I bought a Framework Desktop on launch, Ryzen AI MAX 395+ with 128GB unified RAM for $2300. For that price it was worth but prices are fucked now. Still, here's the current landscape

sub $2k budget:
>Beelink SER10 MAX HX 470

$3k ish
>Framework Desktop or GMKtec EVO-X2 128GB

$4k+
>wait for new M5 Ultra Mac Studios and buy one with as much RAM as you can afford

keep in mind Strix Halo is 256GB/s RAM speed, the new mac studio will probably be over 1,000GB/s (M3 Ultra was 819GB/s). so inference will be a LOT faster, though still slower than a discrete GPU setup (5090 is 1,792GB/s)

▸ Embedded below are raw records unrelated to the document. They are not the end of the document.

(* ===== verification/MbReplica.v ===== *)
(** * MinBFT: the replica

    Models [MinBft] of [src/atomic-broadcast/minbft/minbft/src]: the state and the
    public handlers of [lib.rs], the message processors of
    [peer_message_processor], and [reflect] of [output.rs].

    The [output] argument all methods share is the field [mb_output]; a public
    handler starts with a fresh one, runs, and lets the replica process its own
    broadcasts ([reflect]) until it makes no new ones.  The number of turns of that
    loop, and the nesting of [process_peer_message] in [handle_recovery_reply],
    are bounded by the fuel parameter of the handlers.  [ReplicaState] has one
    field and is the order enforcer itself.  Log output is not modelled. *)

From Stdlib Require Import ZArith Lia String.
From stdpp Require Import base list gmap sets numbers option.
From S2P Require Import Prelude Ids Heaps MbUsig MbBase MbMessages MbOrder MbCollectors MbBatcher MbRequests.

Section replica.
  Context {Pr : Profile} {P U Sig Att Bt : Type}.
  Context `{Hashbar P, Hashbar Sig, Hashbar Att} `{Digests} `{Usig U Sig Att} `{EqDecision Att} `{HashOrder}.
  Context `{RequestBatcher Bt P Att}.
  (** [Instant::now()] *)
  Context (clock : nat -> N).

Local Abbreviation Msg := (UsigMessage P Sig Att).
Local Abbreviation Peer := (ValidatedPeerMessage P Sig Att).
Local Abbreviation Prep := (Prepare P Sig Att).

#[export] Instance Prepare_Keyable : Keyable Prep N := counter.

Record MinBft := mkMinBft {
  mb_usig : U;
  mb_config : Config;
  mb_request_processor : RequestProcessor P Att Bt;
  mb_sent_usig_msgs : list Msg;
  mb_replicas_state : list (UsigMsgOrderEnforcer P Sig Att);
  mb_view_state : ViewState P Sig Att;
  mb_counter_last_accepted_prep : option N;
  mb_collector_rvc : CollectorReqViewChanges;
  mb_collector_vc : CollectorViewChanges P Sig Att;
  mb_collector_recovery_forwards : CollectorForwards P Sig Att;
  mb_last_checkpoint_cert : option (CheckpointCertificate Sig Att);
  mb_collector_checkpoints : CollectorCheckpoints Sig Att;
  mb_current_timeout_duration : N;
  mb_replica_storage : ReplicaStorage;
  mb_checkpoint_replica_storage : ReplicaStorage;
  mb_recovering : bool;
  mb_recovering_nonce : option N;
  mb_recovery_unverified_usig_messages : list (N * PeerMessage P Sig Att);
  mb_recovering_replicas : gmap N N;
  mb_awaiting_recovery_reply : gset N;
  mb_output : NotReflectedOutput P Sig Att;
}.
#[export] Instance MinBft_eta : Eta MinBft := fun s => mkMinBft
  (mb_usig s) (mb_config s) (mb_request_processor s) (mb_sent_usig_msgs s) (mb_replicas_state s)
  (mb_view_state s) (mb_counter_last_accepted_prep s) (mb_collector_rvc s) (mb_collector_vc s)
  (mb_collector_recovery_forwards s) (mb_last_checkpoint_cert s) (mb_collector_checkpoints s)
  (mb_current_timeout_duration s) (mb_replica_storage s) (mb_checkpoint_replica_storage s) (mb_recovering s)
  (mb_recovering_nonce s) (mb_recovery_unverified_usig_messages s) (mb_recovering_replicas s)
  (mb_awaiting_recovery_reply s) (mb_output s).

Definition MinBft_primary (s : MinBft) : option N :=
  match mb_view_state s with
  | VS_InView v => Some (Config_primary (mb_config s) (iv_view v))
  | VS_ChangeInProgress _ => None
  end.

Definition ready_for_client_requests (s : MinBft) : bool :=
  (map_len (rp_recv_attestations (mb_request_processor s)) =? cfg_n (mb_config s))%N && negb (mb_recovering s).

(** ** Output, USIG, collectors, enforcers and the request processor *)

Definition broadcast (message : Peer) : St MinBft () :=
  modify (fun s : MinBft =>
    let '(o, log) := Output_broadcast message (mb_output s) (mb_sent_usig_msgs s) in
    s.[mb_output := o].[mb_sent_usig_msgs := log]).
Definition send (message : Peer) (receiver : N) : St MinBft () :=
  update (fun s : MinBft => o ← Output_send message receiver (mb_output s); Val s.[mb_output := o]).
Definition timeout_request (r : TimeoutRequest) : St MinBft () := mb_output <~> Output_timeout_request r.
Definition output_error (e : Error) : St MinBft () := mb_output <~> Output_error e.

Definition sign {T} `{UsigSignable T} (data : T) : St MinBft (Result (UsigSigned T Sig) UsigError) :=
  zoom mb_usig (fun s u => s.[mb_usig := u]) (UsigSigned_sign data).
Definition add_remote_party (id : N) (attestation : Att) : St MinBft bool := fun s =>
  let r := us_add_remote_party (mb_usig s) id attestation in Val (r.1, s.[mb_usig := r.2]).

(** [self.config.t < amount] and the like read the configuration. *)
Definition conf {A} (f : Config -> A) : St MinBft A := self (fun s => f (mb_config s)).

(** A method of [self.replicas_state[from]]. *)
Definition enforcer_call {A} (from : N) (m : St (UsigMsgOrderEnforcer P Sig Att) A) : St MinBft A := fun s =>
  e ← index_u64 (mb_replicas_state s) from;
  r ← m e;
  l ← assign_u64 (mb_replicas_state s) from r.2;
  Val (r.1, s.[mb_replicas_state := l]).

Definition processor_state_call {A} (m : St (RequestProcessor P Att Bt) A) : St MinBft A :=
  zoom mb_request_processor (fun s r => s.[mb_request_processor := r]) m.

Definition get_exec (s : MinBft) : Exec P Sig Att Bt :=
  mkExec (mb_request_processor s) (mb_recovering_replicas s) (mb_replica_storage s) (mb_output s).
Definition put_exec (s : MinBft) (e : Exec P Sig Att Bt) : MinBft :=
  s.[mb_request_processor := ex_processor e]
   .[mb_recovering_replicas := ex_recovering_replicas e]
   .[mb_replica_storage := ex_replica_storage e]
   .[mb_output := ex_output e].
Definition exec_call {A} (m : St (Exec P Sig Att Bt) A) : St MinBft A := zoom get_exec put_exec m.

(** ** Batches and client requests *)

Definition process_batching_output (maybe_batch : option (RequestBatch P Att)) (timeout : option Timeout)
    : St MinBft () :=
  match timeout with
  | Some timeout => timeout_request new_stop_batch_req ;; timeout_request (TR_Start timeout)
  | None => mret ()
  end ;;
  origin ← conf Config_me;
  match maybe_batch with
  | None => mret ()
  | Some batch =>
      view_state ← self mb_view_state;
      match view_state with
      | VS_ChangeInProgress _ => lift Panic
      | VS_InView in_view =>
          config ← self mb_config;
          me_primary ← lift (Config_me_primary config (iv_view in_view));
          if me_primary : bool then
            r ← sign (mkPrepare origin (iv_view in_view) batch);
            match r with
            | Ok prepare => broadcast (PUsig (MView (VPrepare prepare)))
            | Err usig_error => mb_output <~> Output_process_usig_error usig_error origin "Prepare"
            end
          else mret ()
      end
  end.

Definition handle_internal_client_message (client_id : N) (request : WrappedRequestPayload P Att) : St MinBft () :=
  let client_request := mkClientRequest client_id request in
  view_state ← self mb_view_state;
  duration ← self mb_current_timeout_duration;
  config ← self mb_config;
  r ← processor_state_call (process_client_req clock client_request view_state duration config);
  match r.1.1 with
  | Some client_timeout => timeout_request client_timeout
  | None => mret ()
  end ;;
  match view_state with
  | VS_InView _ => process_batching_output r.1.2 r.2
  | VS_ChangeInProgress _ => mret ()
  end.

(** ** Prepares and commits *)

Definition process_new_checkpoint : St MinBft () :=
  modify (fun s : MinBft => s.[mb_checkpoint_replica_storage := mb_replica_storage s]).

Definition handle_recovery_request (client_id : N) (request : RecoveryRequestPayload Att) : St MinBft () :=
  let replica_id := rr_replica_id request in
  me ← conf cfg_id;
  recv_attestations ← self (fun s => rp_recv_attestations (mb_request_processor s));
  if negb (as_u64 client_id =? as_u64 replica_id)%N then mret ()
  else if (replica_id =? me)%N then mret ()
  else match recv_attestations !! replica_id with
  | None => mret ()
  | Some _ =>
      _ ← add_remote_party replica_id (rr_attestation request);
      mb_request_processor <~> (fun r => r.[rp_recv_attestations ::= fun m => <[replica_id := rr_attestation request]> m]) ;;
      enforcer_call replica_id (modify (fun _ => UsigMsgOrderEnforcer_default)) ;;
      mb_recovering_replicas <~> (fun m => <[replica_id := rr_nonce request]> m) ;;
      mb_awaiting_recovery_reply <~> (fun X => {[replica_id]} ∪ X)
  end.

(** The body of the loops over acceptable prepares in [process_prepare] and
    [process_commit], up to the checkpoint: the content of the one to sign. *)
Definition accept_acceptable (prepare : Prep) : St MinBft (option (CheckpointContent Att)) :=
  config ← self mb_config;
  duration ← self mb_current_timeout_duration;
  r ← exec_call (accept_prepare clock config prepare duration true);
  let '(checkpoint_content, recovery_requests, new_batch, new_timeout) := r in
  process_batching_output new_batch new_timeout ;;
  st_for recovery_requests (fun '(client_id, request) => handle_recovery_request client_id request) ;;
  mret checkpoint_content.

(** Sign and broadcast the checkpoint; whether that worked. *)
Definition broadcast_checkpoint (checkpoint_content : CheckpointContent Att) : St MinBft bool :=
  process_new_checkpoint ;;
  r ← sign checkpoint_content;
  match r with
  | Ok checkpoint => broadcast (PUsig (MCheckpoint checkpoint)) ;; mret true
  | Err usig_error =>
      me ← conf cfg_id;
      output_error (Error_Usig me "Prepare" usig_error) ;;
      mret false
  end.

(** The loop of [process_prepare], which returns when a checkpoint cannot be
    signed ([stop]), and of [process_commit], which goes on. *)
Fixpoint accept_all (stop : bool) (acceptable : list (Prep * list Msg)) : St MinBft () :=
  match acceptable with
  | [] => mret ()
  | (prepare, _) :: acceptable =>
      checkpoint_content ← accept_acceptable prepare;
      signed ← match checkpoint_content with
               | Some checkpoint_content => broadcast_checkpoint checkpoint_content
               | None => mret true
               end;
      if negb signed && stop then mret ()
      else
        mb_counter_last_accepted_prep <~ Some (counter prepare) ;;
        accept_all stop acceptable
  end.

Definition collect_commit (in_view : InView P Sig Att) (msg : ViewPeerMessage P Sig Att) : St MinBft (list (Prep * list Msg)) := fun s =>
  r ← CollectorCommits_collect msg (mb_config s) (iv_collector_commits in_view);
  Val (r.1, s.[mb_view_state := VS_InView (mkInView (iv_view in_view) (iv_has_requested_view_change in_view) r.2)]).

Definition process_prepare (prepare : Prep) : St MinBft () :=
  view_state ← self mb_view_state;
  match view_state with
  | VS_ChangeInProgress _ => lift Panic
  | VS_InView in_view =>
      last ← self mb_counter_last_accepted_prep;
      if option_leb (Some (counter prepare)) last then mret ()
      else
        me ← conf Config_me;
        committed ←
          (if negb (pr_origin (us_data prepare) =? me)%N then
             r ← sign (mkCommit me prepare);
             match r with
             | Ok commit => broadcast (PUsig (MView (VCommit commit))) ;; mret true
             | Err usig_error => output_error (Error_Usig me "Prepare" usig_error) ;; mret false
             end
           else mret true);
        if negb committed then mret ()
        else
          acceptable ← collect_commit in_view (VPrepare prepare);
          accept_all true acceptable
  end.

imo the discrete GPU route isn't worth it due to the combination of cost, required physical space, and power draw. unless you're using a fuckton of tokens every month

if I had money to blow I'd definitely opt for the upcoming Mac Studio M5 Ultra.
>>
>>108743060
>I’m mostly worried the Mac becomes a $5k paperweight the moment I want to do more than just basic chat inference.
you can just sell it
There will still be people buying those in a decade
a bunch of ewaste like 6x 3090, probably not
>>
>>108743190
>tensor parallel over PCIe
>3090
just buy some shitbox with 128gb ram, you clearly have no idea what you’re doing
>>
>>108743075
Have you considered that running high parameter counts is just always going to be expensive?
>>
>>108744998
My midrange desktop that I bought 128gb ram for last year because it was cheap (lol lmao) runs 120b models just fine
The actual expensive stuff begind when you go above 128gb ram + 24 gb vram, because consumer mobo is no longer good enough or you’re blowing a fortune on gous
>>
>>108743933
snail cat
>>
dgx spark was mocked by the basement 3090ers
how the table had turned
>>
>>108744401
You're contemplating the cost of ludicrously speced pcs. If these prices are something you're stressing over you need get some self awareness. They well all be completely obsolete in 5 years, especially the mini pcs.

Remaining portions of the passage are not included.